This fiber-filled, vitamin-packed “pasta” pairs perfectly with your favorite sauce.
|Temperature:||400 degrees in oven, High heat in microwave|
|Serving size:||1 1/2 cups|
|Prep time:||10 minutes|
|Cook time:||1 hour|
|Total time:||1 hour and 10 minutes|
Large baking sheet
1 large spaghetti squash
2 teaspoons olive oil OR vegetable oil
Salt and pepper to taste
- Before you begin, wash your hands, surfaces, utensils, and produce.
- Preheat oven to 400 degrees.
- Pierce skin of spaghetti squash 10-12 times with a small, sharp knife.
- Place squash on microwave-safe plate.
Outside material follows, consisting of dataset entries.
Lemma authorized_step tr :
  spec reads_only (fun tr' o => grown tr tr' /\ match o with
      | Done m => forall ident id, mget m ident = Some id -> authorized (gate_events tr') ident id
      | Raised _ => True end) tr (gate requireAuthorizedOrgIds).
Proof. eapply spec_post; [apply gate_step; [done|apply authorized_ids_spec]|]. by intros tr' [m|e] [Hg H]. Qed.

Lemma listed_step tr :
  spec reads_only (fun tr' o => grown tr tr' /\ match o with
      | Done l => forall o, o ∈ l -> listed tr' o
      | Raised _ => True end) tr listOrgsCached.
Proof.
  unfold listOrgsCached, backend. exec_cbn. split; [done|]. intros [e|l]; exec_cbn; (split; [grown|]); [done|].
  intros o Ho. eexists. split; [in_trace|done].
Qed.

Lemma listed_mono tr tr' o : tr ⊆ tr' -> listed tr o -> listed tr' o.
Proof. intros Hg (l & ? & ?). exists l. auto. Qed.

Lemma select_spec tr :
  spec reads_only (fun tr' o => coherent tenant_reads tr' -> active_outcome tr' o) tr selectSessionActiveOrg.
Proof.
  unfold selectSessionActiveOrg. apply spec_bind. eapply spec_post; [apply authorized_step|].
  intros tr1 [m|e] [Hg1 Hm]; [|done]. exec_cbn. split; [done|]. intros preferred.
  apply spec_bind. eapply spec_post; [apply listed_step|]. intros tr2 [allOrgs|e] [Hg2 Hl]; [|done].
  apply spec_bind. eapply spec_post.
  { apply (gate_step reads_only reads_only_gate (fun _ _ => True)).
    eapply spec_post; [apply membership_spec|done]. }
  intros tr3 [members|e] [Hg3 _]; [|done].
  destruct (select_org _ _ _) as [o|] eqn:Hsel; [|by exec_cbn].
  apply select_elem, filter_authorized in Hsel as [Ho _].
  apply spec_bind. eapply spec_post; [apply (gate_step reads_only reads_only_gate), access_spec|].
  intros tr4 [r|e] [Hg4 Hr]; exec_cbn; [|done]. intros Hco. split.
  - eapply listed_mono; [|by apply Hl]. do 2 (etrans; [by apply grown_subset|]). done.
  - exists r.1. by apply Hr, coherent_gate.
Qed.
Microwave on high heat for 6 minutes.
- Remove spaghetti squash from microwave and carefully cut off very top and bottom of squash so that it can stand upright. Use caution: squash will be hot.
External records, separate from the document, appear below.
(** From the parsed request on. *)
Lemma POST_parsed tr u body payload :
  unminted tr -> signed_in tr u -> RequestBody ↣ inr body ∈ tr ->
  parseCreateApiKeyPayload body = inr payload ->
  spec (on_coherent mint_licensed) (on_coherent mint_handled) tr
    (_ ← gate OrgAccess.createServerSupabaseClient;
     platformAdmin ← gate isPlatformAdmin;
     unless_answered (resolve_org platformAdmin (orgId payload) (user_id u)) (fun _ =>
     unless_answered (require_key_manager platformAdmin (user_id u) (orgId payload)) (fun _ =>
       _ ← createServiceRoleSupabaseClient;
       unless_answered (refuse_banned (orgId payload)) (fun _ =>
       unless_answered (resolveMintIdentity (orgId payload) (identityId payload)) (fun identity =>
         mint_key sha256_hex platformAdmin (user_id u) payload identity))))).
Proof.
  intros Hun0 Hu Hbody Hp.
  eapply chain_bind with (R := fun _ _ => True); [apply raised_early|done| |].
  { eapply spec_post; [apply client_step, mint_gate|]. by intros tr' []. }
  intros tr1 _ Hg1 Hun1 _.
  eapply chain_bind with (R := fun tr' b => b = true -> exists u', signed_in tr' u' /\ operates tr' u'); [apply raised_early|done| |].
  { eapply spec_post; [apply platform_step, mint_gate|]. intros tr' [b|e] [? H]; [|done].
    split; [done|]. intros ->. by apply H. }
  intros tr2 platformAdmin Hg2 Hun2 Hadmin.
  eapply chain_unless with (R := fun tr' _ => org_seen tr' u (orgId payload)); [apply withheld_early|apply raised_early|done|apply resolve_step, mint_reads|].
  intros tr3 _ Hg3 Hun3 Hseen.
  eapply chain_unless; [apply withheld_early|apply raised_early|done|apply manager_step, mint_gate|]. intros tr4 [] Hg4 Hun4 Hmanager.
  eapply chain_bind with (R := fun _ _ => True); [apply raised_early|done| |].
  { eapply spec_post; [apply service_step; by intros ? _|]. by intros tr' []. }
  intros tr5 _ Hg5 Hun5 _.
  eapply chain_unless; [apply withheld_early|apply raised_early|done|apply banned_step, mint_reads|]. intros tr6 [] Hg6 Hun6 Hban.
  unfold unless_answered at 1. apply spec_bind. eapply spec_post; [by apply identity_step|].
  intros tr7 [[resp|identity]|e] (Hg7 & Hun7 & H7); [by apply withheld_early| |done].
  apply mint_key_spec; [|done]. intros Hco.
  assert (grown tr tr6) as Hg06 by (repeat (eapply grown_trans; [eassumption|]); apply grown_refl).
  assert (tr ⊆ tr7) as Hs by (etrans; [apply (grown_subset _ _ Hg06)|done]).
  assert (tr4 ⊆ tr7) as Hs4 by (etrans; [apply (grown_subset _ _ (grown_trans _ _ _ Hg5 Hg6))|done]).
  assert (tr3 ⊆ tr7) as Hs3 by (etrans; [apply (grown_subset _ _ Hg4)|done]).
  assert (tr2 ⊆ tr7) as Hs2 by (etrans; [apply (grown_subset _ _ Hg3)|done]).
  assert (signed_in tr7 u) as Hu7 by (by apply (signed_in_mono tr)).
  split; [done|]. split; [done|]. split; [exists body; auto|].
  split; [by apply (org_seen_mono tr3)|]. split; [|split; [by apply (not_banned_mono tr6)|done]].
  by apply (managed tr2 tr4 _ _ _ platformAdmin).
Qed.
- Stand squash upright on a stable surface and carefully slice through from top to bottom to divide it into two halves.
- Use a spoon to scoop out seeds and discard. Place halves on large baking sheet, cut side up.
- Drizzle halves of squash with oil. Sprinkle with salt and black pepper.
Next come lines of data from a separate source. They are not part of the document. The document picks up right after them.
Definition UNIQUE_VIOLATION : string := "23505".

(** An existing account becomes a member at once. *)
Definition add_account (input : AddMemberInput) (userId : string) : T AddMemberResult :=
  r ← ask (InsertMember (in_org input) userId (in_role input));
  match error r with
  | Some e =>
      if bool_decide (error_code e = UNIQUE_VIOLATION)
      then mret (Failed 409 "That account is already a member of the organization.")
      else failed_db e
  | None => mret (Added (default JNull (data r)))
  end.

(** The email goes out, and the operator keeps the link when it could not. *)
Definition deliver_invite (input : AddMemberInput) (invite : InviteRow) (created : bool) :
    T AddMemberResult :=
  let inviteUrl := invitationLink (in_origin input) (invite_token invite) in
  failure ← sendOrgInviteEmail (in_email input) (in_org_name input) (invite_role invite) inviteUrl;
  mret (Invited (if created then 201 else 200) (invite_id invite) (invite_role invite) failure
          (match failure with None => None | Some _ => Some inviteUrl end)).

(** A recovered invite is given the role just selected. *)
Definition align_role (input : AddMemberInput) (invite : InviteRow) (created : bool) : T AddMemberResult :=
  if negb created && negb (bool_decide (invite_role invite = in_role input)) then
    r ← ask (UpdateInviteRole (invite_id invite) (in_role input));
    match error r, data r with
    | Some e, _ => failed_db e
    | None, Some invite => deliver_invite input invite created
    | None, None => raise_error "Cannot read properties of null (reading 'token')"
    end
  else deliver_invite input invite created.

Definition invite_or_stuck (input : AddMemberInput) (invite : option InviteRow) (created : bool) :
    T AddMemberResult :=
  match invite with
  | None => mret (Failed 409 "The pending invite could not be recovered. Revoke it before retrying.")
  | Some invite => align_role input invite created
  end.

(** Clear an expired invite, then recover the pending one or create it. *)
Definition invite_person (input : AddMemberInput) : T AddMemberResult :=
  t ← ask TenantClock;
  cleanup ← ask (DeleteExpiredInvites (in_org input) (in_email input) (iso_string t));
  match error cleanup with
  | Some e => failed_db e
  | None =>
      t ← ask TenantClock;
      let now := iso_string t in
      pending ← ask (SelectPendingInvite (in_org input) (in_email input) now);
      match error pending, data pending with
      | Some e, _ => failed_db e
      | None, Some invite => invite_or_stuck input (Some invite) false
      | None, None =>
          insert ← ask (InsertInvite (in_org input) (in_email input) (in_role input) (in_invited_by input));
          match error insert with
          | Some e =>
              if bool_decide (error_code e = UNIQUE_VIOLATION) then
                retry ← ask (SelectPendingInvite (in_org input) (in_email input) now);
                match error retry with
                | Some e => failed_db e
                | None => invite_or_stuck input (data retry) false
                end
              else failed_db e
          | None => invite_or_stuck input (data insert) true
          end
      end
  end.

Definition addOrInviteMember (input : AddMemberInput) : T AddMemberResult :=
  ban ← ask (SelectBannedAt (in_org input));
  match error ban, data ban with
  | Some e, _ => failed_db e
  | None, Some (Some _) =>
      mret (Failed 403 "This organization is banned. Members cannot be added or invited.")
  | None, _ =>
      lookup ← ask (RpcUserIdForEmail (in_email input));
      match error lookup, present (data lookup) with
      | Some e, _ => failed_db e
      | None, Some userId => add_account input userId
      | None, None => invite_person input
      end
  end.

(** ** HTML *)

(** The characters that open and close tags and attribute values. *)
Definition is_markup (a : ascii) : bool := includes_char a (String quote "<>").

Fixpoint markup (s : string) : string :=
  match s with
  | EmptyString => EmptyString
  | String a s => if is_markup a then String a (markup s) else markup s
  end.

(** The character an entity at the front of a string stands for, and the entity's length. *)
Definition entity_at (s : string) : option (ascii * nat) :=
  if starts_with "&amp;" s then Some ("&"%char, 5%nat)
  else if starts_with "&lt;" s then Some ("<"%char, 4%nat)
  else if starts_with "&gt;" s then Some (">"%char, 4%nat)
  else if starts_with "&quot;" s then Some (quote, 6%nat)
  else None.

(** The text an HTML reader shows; [skip] characters of an entity are still to pass. *)
Fixpoint html_text (skip : nat) (s : string) : string :=
  match s with
  | EmptyString => EmptyString
  | String a s' =>
      match skip with
      | S skip => html_text skip s'
      | O => match entity_at s with
             | Some (c, n) => String c (html_text (n - 1) s')
             | None => String a (html_text 0 s')
             end
      end
  end.

(** One character, escaped. *)
Definition escape_char (a : ascii) : string :=
  if bool_decide (a = "&"%char) then "&amp;"
  else if bool_decide (a = "<"%char) then "&lt;"
  else if bool_decide (a = ">"%char) then "&gt;"
  else if bool_decide (a = quote) then "&quot;"
  else String a EmptyString.

Lemma replace_all_append c by_ a b :
  replace_all c by_ (a +:+ b) = replace_all c by_ a +:+ replace_all c by_ b.
Proof.
  induction a as [|x a IH]; [done|]. cbn [String.append replace_all]. rewrite IH.
  case_bool_decide; [by rewrite append_assoc|done].
Qed.

(** The four passes escape each character on its own: no pass touches what an earlier one wrote. *)
Lemma escapeHtml_cons a s : escapeHtml (String a s) = escape_char a +:+ escapeHtml s.
Proof.
  unfold escapeHtml. change (String a s) with (String a EmptyString +:+ s). rewrite !replace_all_append.
  f_equal. unfold escape_char.
  destruct (decide (a = "&"%char)) as [->|H1]; [reflexivity|].
  destruct (decide (a = "<"%char)) as [->|H2]; [reflexivity|].
  destruct (decide (a = ">"%char)) as [->|H3]; [reflexivity|].
  destruct (decide (a = quote)) as [->|H4]; [reflexivity|].
  cbn [replace_all]. by repeat (rewrite bool_decide_eq_false_2 by done; cbn [replace_all]).
Qed.

Lemma markup_append a b : markup (a +:+ b) = markup a +:+ markup b.
Proof.
  induction a as [|x a IH]; [done|]. cbn [String.append markup]. rewrite IH. by destruct (is_markup x).
Qed.

Lemma markup_escaped s : markup (escapeHtml s) = EmptyString.
Proof.
  induction s as [|a s IH]; [done|]. rewrite escapeHtml_cons, markup_append, IH, append_nil_r.
  unfold escape_char. repeat (case_bool_decide; [done|]). cbn [markup].
  assert (is_markup a = false) as ->; [|done]. unfold is_markup. simpl.
  repeat (case_bool_decide; [congruence|]). done.
Qed.

Lemma html_text_escaped s : html_text 0 (escapeHtml s) = s.
Proof.
  induction s as [|a s IH]; [done|]. rewrite escapeHtml_cons. unfold escape_char.
  repeat (case_bool_decide; [subst; simpl; by rewrite IH|]).
  cbn [String.append html_text].
  assert (entity_at (String a (escapeHtml s)) = None) as ->; [|by rewrite IH].
  unfold entity_at. cbn [starts_with]. repeat rewrite bool_decide_eq_false_2 by congruence. done.
Qed.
- Place squash cut side down on the baking sheet.
- Bake 40-60 minutes or until squash is very tender when pierced with a fork.
- Allow squash to cool for 5 minutes and then drag a fork down interior of the squash, separating the "spaghetti" strands. Using a large spoon, scrape the squash strands in a bowl.
- Toss squash strands with your favorite pasta sauce and serve.